In the records below, count every line that includes the word "generator". Provide the total alone.

*** Task data Section Begins ***

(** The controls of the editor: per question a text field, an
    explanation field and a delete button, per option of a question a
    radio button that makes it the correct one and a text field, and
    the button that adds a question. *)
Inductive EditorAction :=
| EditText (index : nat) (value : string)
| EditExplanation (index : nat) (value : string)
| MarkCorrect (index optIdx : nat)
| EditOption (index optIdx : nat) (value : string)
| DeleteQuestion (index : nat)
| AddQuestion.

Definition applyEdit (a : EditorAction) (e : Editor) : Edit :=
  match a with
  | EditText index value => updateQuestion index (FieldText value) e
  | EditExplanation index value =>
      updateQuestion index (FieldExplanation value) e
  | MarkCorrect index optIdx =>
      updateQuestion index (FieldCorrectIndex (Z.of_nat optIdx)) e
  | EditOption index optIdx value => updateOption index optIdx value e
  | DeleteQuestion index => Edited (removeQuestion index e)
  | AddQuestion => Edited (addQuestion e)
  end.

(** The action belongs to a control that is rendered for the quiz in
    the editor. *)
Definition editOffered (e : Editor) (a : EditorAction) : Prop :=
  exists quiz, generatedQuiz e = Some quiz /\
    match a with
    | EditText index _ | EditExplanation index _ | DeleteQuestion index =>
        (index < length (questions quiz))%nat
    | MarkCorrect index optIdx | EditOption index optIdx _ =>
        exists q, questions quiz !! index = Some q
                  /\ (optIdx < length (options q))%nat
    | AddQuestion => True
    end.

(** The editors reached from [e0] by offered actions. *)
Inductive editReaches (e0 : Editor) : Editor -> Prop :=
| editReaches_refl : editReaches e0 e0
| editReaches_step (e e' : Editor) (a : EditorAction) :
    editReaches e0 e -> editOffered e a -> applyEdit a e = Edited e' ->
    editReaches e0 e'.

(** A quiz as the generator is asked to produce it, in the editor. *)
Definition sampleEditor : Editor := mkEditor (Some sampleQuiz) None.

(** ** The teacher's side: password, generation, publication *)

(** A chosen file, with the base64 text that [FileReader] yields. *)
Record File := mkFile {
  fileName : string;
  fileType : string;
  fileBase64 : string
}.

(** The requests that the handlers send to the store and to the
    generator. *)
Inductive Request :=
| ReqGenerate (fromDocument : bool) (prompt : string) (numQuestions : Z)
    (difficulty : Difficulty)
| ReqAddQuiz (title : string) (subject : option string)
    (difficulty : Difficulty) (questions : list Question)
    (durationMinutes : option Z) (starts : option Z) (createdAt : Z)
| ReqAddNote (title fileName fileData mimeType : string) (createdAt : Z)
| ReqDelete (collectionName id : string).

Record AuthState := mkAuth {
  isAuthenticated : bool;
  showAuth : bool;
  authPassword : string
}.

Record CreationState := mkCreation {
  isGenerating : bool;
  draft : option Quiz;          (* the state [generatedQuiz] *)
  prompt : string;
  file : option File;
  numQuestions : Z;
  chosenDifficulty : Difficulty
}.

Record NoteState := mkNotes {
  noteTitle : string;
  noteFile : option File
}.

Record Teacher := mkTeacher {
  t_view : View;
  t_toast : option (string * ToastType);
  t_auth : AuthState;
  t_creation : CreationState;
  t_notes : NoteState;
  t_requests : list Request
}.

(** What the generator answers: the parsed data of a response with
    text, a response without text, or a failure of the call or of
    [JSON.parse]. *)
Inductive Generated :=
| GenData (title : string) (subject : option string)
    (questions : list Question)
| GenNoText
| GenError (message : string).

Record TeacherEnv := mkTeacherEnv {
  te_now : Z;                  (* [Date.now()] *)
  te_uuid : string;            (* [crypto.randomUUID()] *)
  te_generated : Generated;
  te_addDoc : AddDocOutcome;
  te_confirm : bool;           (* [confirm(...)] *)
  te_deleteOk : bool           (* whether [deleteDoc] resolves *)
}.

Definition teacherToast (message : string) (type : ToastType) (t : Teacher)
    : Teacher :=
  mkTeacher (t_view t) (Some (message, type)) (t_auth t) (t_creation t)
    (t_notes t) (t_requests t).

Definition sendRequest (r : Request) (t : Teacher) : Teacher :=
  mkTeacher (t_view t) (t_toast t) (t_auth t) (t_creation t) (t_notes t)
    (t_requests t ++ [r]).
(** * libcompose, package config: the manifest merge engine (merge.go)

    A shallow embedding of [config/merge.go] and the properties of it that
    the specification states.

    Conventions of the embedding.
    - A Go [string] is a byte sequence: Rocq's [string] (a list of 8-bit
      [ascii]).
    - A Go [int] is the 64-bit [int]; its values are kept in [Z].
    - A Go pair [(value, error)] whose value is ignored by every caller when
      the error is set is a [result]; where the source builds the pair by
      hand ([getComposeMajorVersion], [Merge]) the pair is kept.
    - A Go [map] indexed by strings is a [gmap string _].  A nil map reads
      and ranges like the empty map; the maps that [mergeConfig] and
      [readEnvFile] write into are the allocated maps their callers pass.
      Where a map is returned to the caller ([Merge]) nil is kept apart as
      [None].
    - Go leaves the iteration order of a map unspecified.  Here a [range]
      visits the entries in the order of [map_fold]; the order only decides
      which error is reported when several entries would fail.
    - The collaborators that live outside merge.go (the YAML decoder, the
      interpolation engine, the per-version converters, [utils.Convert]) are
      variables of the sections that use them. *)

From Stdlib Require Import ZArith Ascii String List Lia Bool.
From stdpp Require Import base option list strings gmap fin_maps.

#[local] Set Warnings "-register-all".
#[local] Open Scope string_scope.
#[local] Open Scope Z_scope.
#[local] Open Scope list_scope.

*** Task data Section Ends ***

Result →
3